Kirk Johnson with The New York Times notes the local food movement now involves a whole new reworking of old models about how food gets sold and farms get financed.

Johnson suggests factory farms are beginning to lose their price advantage over locally grown food because there’s a shortage of cheap labor due to a thinning stream of migrant workers from Mexico.

A study last fall by the USDA concluded that when sales to restaurants and stores were factored in, the local food industry was four times bigger than in any previous count, upward of $4.8 billion.

“How you make it pay is to get closer to the customer,”said Michael Duffy, a professor of economics at Iowa State University, capsuling the advice he gives to new farmers in the Midwest.

Duffy says the local food system is increasingly going its own way. “Many larger local farms hire Hispanic workers, but at more farm stands and markets, buying local also means, in subtle or not so subtle ways, buying native.”

“A byproduct of local food is that local hands are more likely to be producing, harvesting, packing and marketing it, especially for new farmers on small-scale farms,”said Dawn Thilmany McFadden, an agricultural economist at Colorado State University who is part of a leadership team for a training program for beginning farmers.

Johnson points out that Hispanics who had worked as low-wage laborers are now becoming entrepreneurs.

The Future is LocalViva Farms, a nonprofit group north of Seattle assists potential farmers in getting started by providing help with language training, start-up loans, marketing and distribution support, education, training and technical assistance, land, equipment and infrastructure.

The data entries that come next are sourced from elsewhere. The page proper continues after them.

Lemma update_writes_rated_cells_witness :
  exists g',
    find_sheet
      (sheets (remote (snd (update_applicant_scores sample_str_num
                              sample_float_str SHEET_NAME alice_df 0
                              trust_rating scored_world))))
      SHEET_NAME = Some g'
    /\ cell g' 2 2 = VNum 7
    /\ cell g' 2 3 = VNum (700 # 100).
Proof.
  destruct (update_writes_rated_cells sample_str_num sample_float_str
              SHEET_NAME alice_df 0 trust_rating scored_world
              (score := (700 # 100)%Q)
              (g := [[VStr "name"; VStr "Trust"; VStr "Applicant Score"];
                     [VStr "Alice"; VNum 9; VStr ""]])
              eq_refl eq_refl eq_refl eq_refl)
    as (g' & Hg' & Hskill & Hscore & _).
  - cbn. lia.
  - repeat constructor. intros [].
  - discriminate.
  - exists g'. split; [exact Hg' |]. split.
    + apply (Hskill "Trust" (VNum 7)).
      * left. reflexivity.
      * right. left. reflexivity.
      * discriminate.
    + apply Hscore. right. right. left. reflexivity.
Defined.

(** ** What a score update leaves alone *)

Lemma sheets_kept_refl (ws : string) (j : nat) (ss : list (string * worksheet)) :
  sheets_kept_except ws j ss ss.
Proof.
  split; [reflexivity | split; [tauto |]].
  intros g Hg. exists g. split; [exact Hg | reflexivity].
Qed.

Lemma sheets_kept_trans (ws : string) (j : nat)
  (s1 s2 s3 : list (string * worksheet)) :
  sheets_kept_except ws j s1 s2 -> sheets_kept_except ws j s2 s3 ->
  sheets_kept_except ws j s1 s3.
Proof.
  intros (Ho1 & Hn1 & Hr1) (Ho2 & Hn2 & Hr2).
  split; [| split].
  - intros title Hne. rewrite Ho2, Ho1 by exact Hne. reflexivity.
  - intros Hnone. apply Hn2, Hn1, Hnone.
  - intros g Hg. destruct (Hr1 g Hg) as (g2 & Hg2 & Hrows2).
    destruct (Hr2 g2 Hg2) as (g3 & Hg3 & Hrows3).
    exists g3. split; [exact Hg3 |].
    intros i Hi. rewrite Hrows3, Hrows2 by exact Hi. reflexivity.
Qed.
Lemma promises_after (chalk : Chalk) (verbose : bool) (route : option jsstring)
    (selected : list Worktree) (lines : list jsstring)
    (evs : list (nat * ChildEvent)) :
  runPromises (handleAll chalk verbose route selected
                         (initialState lines selected) evs)
  = map (fun i => Spec.firstExit (ownEvents i evs))
        (seq 0 (List.length selected)).
Proof.
  pose proof (wellFormed_initial selected lines) as Hwf0.
  apply nth_error_ext. intros i.
  rewrite nth_error_map, nth_error_seq.
  destruct (i <? List.length selected) eqn:E; cbn [option_map].
  - apply Nat.ltb_lt in E.
    rewrite (handleAll_promise chalk verbose route selected evs _ i Pending).
    + cbn [Nat.add]. f_equal. apply outcome_firstExit.
    + cbn [initialState runPromises]. rewrite nth_error_map.
      destruct (nth_error selected i) eqn:En; [reflexivity|].
      apply nth_error_None in En. lia.
  - apply Nat.ltb_ge in E. apply nth_error_None.
    pose proof (handleAll_wellFormed chalk verbose route selected evs _ Hwf0)
      as [_ Hl].
    lia.
Qed.

Lemma settled_after (chalk : Chalk) (verbose : bool) (route : option jsstring)
    (selected : list Worktree) (lines : list jsstring)
    (evs : list (nat * ChildEvent)) :
  forallb isSettled
          (runPromises (handleAll chalk verbose route selected
                                  (initialState lines selected) evs))
  = SummarySpec.allSettled (List.length selected) evs.
Proof. rewrite promises_after. apply forallb_map_seq. Qed.

Lemma firstExit_app (a b : list ChildEvent) :
  isSettled (Spec.firstExit a) = true ->
  Spec.firstExit (a ++ b) = Spec.firstExit a.
Proof.
  induction a as [|ev a IH]; intros H; [discriminate|].
  destruct ev as [chunk|[[|z|z]|]|message]; cbn [app Spec.firstExit] in *;
    auto.
Qed.

(** ** What [runCommand] has printed when every process has settled *)

Lemma runCommand_finished (chalk : Chalk) (env : Env)
    (worktrees : list Worktree) (results : list PromiseState) :
  git_worktrees env = inr worktrees ->
  run_results (runCommand chalk env) = Some results ->
  exists done later,
    events env = done ++ later
    /\ SummarySpec.settledWith (List.length (selection env worktrees)) done
    /\ results
       = map (fun i => Spec.firstExit (ownEvents i (events env)))
             (seq 0 (List.length (selection env worktrees)))
    /\ run_summary (runCommand chalk env)
       = printSummary chalk (res_route (resolved env))
           (SummarySpec.recordsAfter (selection env worktrees) done) results.
Proof.
  intros Hg Hr.
  destruct (runCommand_results chalk env results Hr) as (w' & Hg' & Hw & Hs).
  assert (w' = worktrees) by congruence. subst w'.
  rewrite (runCommand_running chalk env worktrees Hg Hw Hs) in Hr |- *.
  cbv zeta in Hr |- *.
  set (selected := selection env worktrees) in *.
  set (lines := snd (loadConfig chalk (config_file env)) ++ _) in *.
  destruct (awaitAllSettled _ _ _ _ _ (events env)) as [[st later]|] eqn:E;
    [|discriminate].
  cbn [run_results run_summary] in Hr |- *. injection Hr as <-.
  apply await_prefix in E as (done & Hev & -> & Hall & Hmin).
  exists done, later. split; [exact Hev|].
  rewrite settled_after in Hall.
  split.
  { split; [exact Hall|]. intros shorter e rest Hd.
    rewrite <- (settled_after chalk (opt_verbose env)
                  (res_route (resolved env)) selected lines).
    exact (Hmin shorter e rest Hd). }
  split.
  - rewrite promises_after. apply map_ext_in. intros i Hi.
    rewrite Hev, ownEvents_app. symmetry. apply firstExit_app.
    unfold SummarySpec.allSettled in Hall. rewrite forallb_forall in Hall.
    exact (Hall i Hi).
  - now rewrite records_after.
Qed.

(** ** The lines of the summary *)

Lemma route_variant_lines {B : Type} (route : option jsstring)
    (url : jsstring) (f : jsstring -> B) :
  (if truthy route then [f (url ++ normalizedRoute (routeText route))] else [])
  = match SummarySpec.routeVariant route url with
    | Some routeUrl => [f routeUrl]
    | None => []
    end.
Proof.
  destruct route as [[|c r]|]; cbn [truthy SummarySpec.routeVariant routeText];
    try reflexivity.
  now rewrite normalizedRoute_withSlash.
Qed.

Lemma summaryBlock_spec (chalk : Chalk) (route : option jsstring)
    (index : nat) (info : ProcessInfo) (result : PromiseState) :
  summaryBlock chalk route index info result
  = SummarySpec.block chalk route index (worktree info) (urls info) result.
Proof.
  unfold summaryBlock, SummarySpec.block, statusGlyph, uniqueUrls.
  rewrite spread_new_dedup. f_equal. f_equal.
  destruct (urls info) as [|u us] eqn:E; [reflexivity|].
  cbn [List.length Nat.ltb Nat.leb]. apply flat_map_ext. intros url.
  unfold summaryUrlLines. f_equal.
  apply (route_variant_lines route url
           (fun routeUrl => $"  " ++ gray chalk $"  Route:" ++ $" "
                            ++ underline chalk routeUrl)).
Qed.


(** ** More on the matches of a string *)

(** Nothing is found in the part of a string that a match covers. *)
Lemma scan_all_skipped (r : regex) (s : jsstring) :
  forall pos skip,
    List.length s < skip -> scan true r pos skip s = [].
Proof.
  induction s as [|c s IH]; intros pos skip H.
  - destruct skip; [simpl in H; lia|reflexivity].
  - destruct skip as [|k]; [lia|]. cbn [scan]. apply IH. simpl in H. lia.
Qed.

Lemma scan_skip_to_end (s : jsstring) (pos : nat) :
  scan true urlPattern pos (List.length s) s = [].
Proof.
  revert pos; induction s as [|c s IH]; intros pos.
  - cbn [List.length scan]. now rewrite exec_urlPattern, urlLen_nil.
  - cbn [List.length scan]. apply IH.
Qed.

Lemma isUrl_urlLen (u : jsstring) :
  Spec.isUrl u = true -> Spec.urlLen u = Some (List.length u).
Proof.
  intros H.
  destruct (urlLen_complete u (List.length u) (Nat.le_refl _)) as (n & Hn & Hle).
  - now rewrite firstn_all.
  - pose proof (urlLen_sound _ _ Hn) as (_ & _ & Hn'). 
    replace n with (List.length u) in Hn by lia. exact Hn.
Qed.

Lemma matchPositions_of_url (u : jsstring) :
  Spec.isUrl u = true ->
  matchPositions true urlPattern u = [(0, List.length u)].
Proof.
  intros H. pose proof (isUrl_urlLen u H) as E.
  unfold matchPositions. destruct u as [|c u]; [discriminate|].
  cbn [scan]. rewrite exec_urlPattern, E. f_equal.
  cbn [List.length]. rewrite Nat.sub_succ, Nat.sub_0_r.
  apply scan_skip_to_end.
Qed.

(** ** Keywords anywhere in a line *)

Lemma startsWith_app (k rest : jsstring) : Str.startsWith k (k ++ rest) = true.
Proof.
  induction k as [|a k IH]; [reflexivity|]. cbn [app Str.startsWith].
  unfold Char.eqb. now rewrite Ascii.eqb_refl, IH.
Qed.

Lemma includes_true_cons (k : jsstring) (c : ascii) (s : jsstring) :
  Str.includes k s = true -> Str.includes k (c :: s) = true.
Proof. intros H. rewrite includes_cons, H. apply orb_true_r. Qed.

Lemma includes_app (k pre post : jsstring) :
  Str.includes k (pre ++ k ++ post) = true.
Proof.
  induction pre as [|c pre IH].
  - cbn [app]. destruct (k ++ post) as [|c s] eqn:E.
    + destruct k; [reflexivity|discriminate].
    + rewrite includes_cons, <- E, startsWith_app. reflexivity.
  - cbn [app]. now apply includes_true_cons.
Qed.

Lemma toLowerCase_app (a b : jsstring) :
  Str.toLowerCase (a ++ b) = Str.toLowerCase a ++ Str.toLowerCase b.
Proof. apply map_app. Qed.

(** ** The records of a run *)

Lemma handleAll_info_None (chalk : Chalk) (verbose : bool)
    (route : option jsstring) (selected : list Worktree)
    (evs : list (nat * ChildEvent)) (st : RunState) (i : nat) :
  wellFormed selected st ->
  nth_error (processInfos st) i = None ->
  nth_error (processInfos (handleAll chalk verbose route selected st evs)) i
  = None.
Proof.
  intros Hwf H0.
  destruct (nth_error (processInfos (handleAll chalk verbose route selected
                                               st evs)) i) as [info|] eqn:E;
    [|reflexivity].
  apply handleAll_info_inv in E as (info0 & E0 & _); [congruence|assumption].
Qed.

(** ** The URLs of a chunk and of its lines *)

Lemma dedupFrom_dedupFrom {A : Type}
    (eq_dec : forall a b : A, {a = b} + {a <> b}) (l : list A) :
  forall s0 seen,
    incl s0 seen ->
    Spec.dedupFrom eq_dec seen (Spec.dedupFrom eq_dec s0 l)
    = Spec.dedupFrom eq_dec seen l.
Proof.
  induction l as [|x l IH]; intros s0 seen Hinc; [reflexivity|].
  cbn [Spec.dedupFrom].
  destruct (in_dec eq_dec x s0) as [H0|H0].
  - destruct (in_dec eq_dec x seen) as [H1|H1]; [|exfalso; auto].
    now apply IH.
  - cbn [Spec.dedupFrom].
    destruct (in_dec eq_dec x seen) as [H1|H1].
    + apply IH. intros y [<-|Hy]; auto.
    + f_equal. apply IH. intros y [<-|Hy]; [now left|right; auto].
Qed.

Lemma dedupFrom_flat_map_dedup {A B : Type}
    (eq_dec : forall a b : B, {a = b} + {a <> b})
    (f : A -> list B) (l : list A) :
  forall seen,
    Spec.dedupFrom eq_dec seen
      (flat_map (fun x => Spec.dedupFrom eq_dec [] (f x)) l)
    = Spec.dedupFrom eq_dec seen (flat_map f l).
Proof.
  induction l as [|x l IH]; intros seen; [reflexivity|].
  cbn [flat_map]. rewrite !dedupFrom_app.
  rewrite dedupFrom_dedupFrom by (intros y []).
  f_equal. rewrite IH. apply dedupFrom_ext. intros y.
  rewrite !in_app_iff, <- !in_rev, dedupFrom_In. simpl. tauto.
Qed.

Lemma matchedFrom_nil (skip : nat) : matchedFrom skip [] = [].
Proof.
  unfold matchedFrom. destruct skip; cbn [scan]; [|reflexivity].
  now rewrite exec_urlPattern, urlLen_nil.
Qed.

Lemma matchedFrom_shift (c : ascii) (s : jsstring) (k : nat) :
  map (fun p => Str.substr (fst p) (snd p) (c :: s))
      (scan true urlPattern 1 k s)
  = matchedFrom k s.
Proof.
  unfold matchedFrom.
  change (scan true urlPattern 1 k s) with (scan true urlPattern (1 + 0) k s).
  rewrite scan_shift, map_map. reflexivity.
Qed.

Lemma matchedFrom_skip (c : ascii) (s : jsstring) (k : nat) :
  matchedFrom (S k) (c :: s) = matchedFrom k s.
Proof. unfold matchedFrom at 1. cbn [scan]. apply matchedFrom_shift. Qed.

Lemma matchedFrom_here (c : ascii) (s : jsstring) :
  matchedFrom 0 (c :: s) =
  match Spec.urlLen (c :: s) with
  | Some n => firstn n (c :: s) :: matchedFrom (n - 1) s
  | None => matchedFrom 0 s
  end.
Proof.
  unfold matchedFrom at 1. cbn [scan]. rewrite exec_urlPattern.
  destruct (Spec.urlLen (c :: s)) as [n|].
  - cbn [map fst snd]. now rewrite matchedFrom_shift.
  - apply matchedFrom_shift.
Qed.

Lemma extractUrls_matchedFrom (text : jsstring) :
  extractUrls text = Spec.dedup (matchedFrom 0 text).
Proof. apply extractUrls_matchPositions. Qed.

Lemma schemes_no_space :
  forallb (fun w0 => forallb (fun a => negb (Char.isSpace (Char.toUpper a))) w0)
          Spec.schemes = true.
Proof. vm_compute. reflexivity. Qed.

Lemma countDigits_app_stop (w : ascii) (x rest : jsstring) :
  Char.isDigit w = false ->
  Spec.countDigits (x ++ w :: rest) = Spec.countDigits x.
Proof.
  intros Hw. induction x as [|c x IH]; cbn [app Spec.countDigits].
  - now rewrite Hw.
  - now rewrite IH.
Qed.

Lemma urlAt_app_space (w : ascii) (w0 x rest : jsstring) :
  Char.isSpace w = true ->
  forallb (fun a => negb (Char.isSpace (Char.toUpper a))) w0 = true ->
  Spec.urlAt w0 (x ++ w :: rest) = Spec.urlAt w0 x.
Proof.
  intros Hw. pose proof (isSpace_not_digit w Hw) as Hd.
  revert x; induction w0 as [|a w0 IH]; intros x Hall.
  - now rewrite !urlAt_nil_l, countDigits_app_stop.
  - cbn [forallb] in Hall. apply andb_true_iff in Hall as [Ha Hall].
    rewrite !urlAt_cons. destruct x as [|b x]; cbn [app].
    + destruct (Char.eqb _ _) eqn:E; [|reflexivity].
      apply Ascii.eqb_eq in E.
      destruct (isSpace_not_upper w Hw) as [_ Hu]. rewrite Hu in E.
      rewrite <- E, Hw in Ha. discriminate.
    + now rewrite IH.
Qed.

“We work harder now,”said Misael Morales, 35, describing the main difference between life as a farm laborer and as an entrepreneur.

Last year Morales and his brother began farming a one-acre plot at Viva Farms. They grow lettuce for markets and restaurants in Seattle. Morales came to the U.S. from Mexico as a teenager.

A small farm called C’est Naturelle located in Oregon City, Oregon, offers one-stop shopping services: “community-supported agriculture subscriptions to supply a family a full diet of food from one place, from eggs and butter to beef and greens.”

Jenny and Alex Smith, both 25, left their “boring” jobs in Seattle to become farmers on a tiny plot about an hour north of Seattle.

“They live in a recreational vehicle with no television or Internet service, and hope to break even this year, earning perhaps $1,600 a month through farmers’ markets and subscriptions for weekly produce packages, so far mostly from friends and family.”

Growing food locally and purchasing food from small, local farms is the only way to end the global dominance of huge, corporate owned factory farms where food is contaminated by scores of toxic chemical pesticides, GMO crops, and the unlimited and unregulated use of antibiotics and hormones in farm animals that poisons cheese, milk and meat.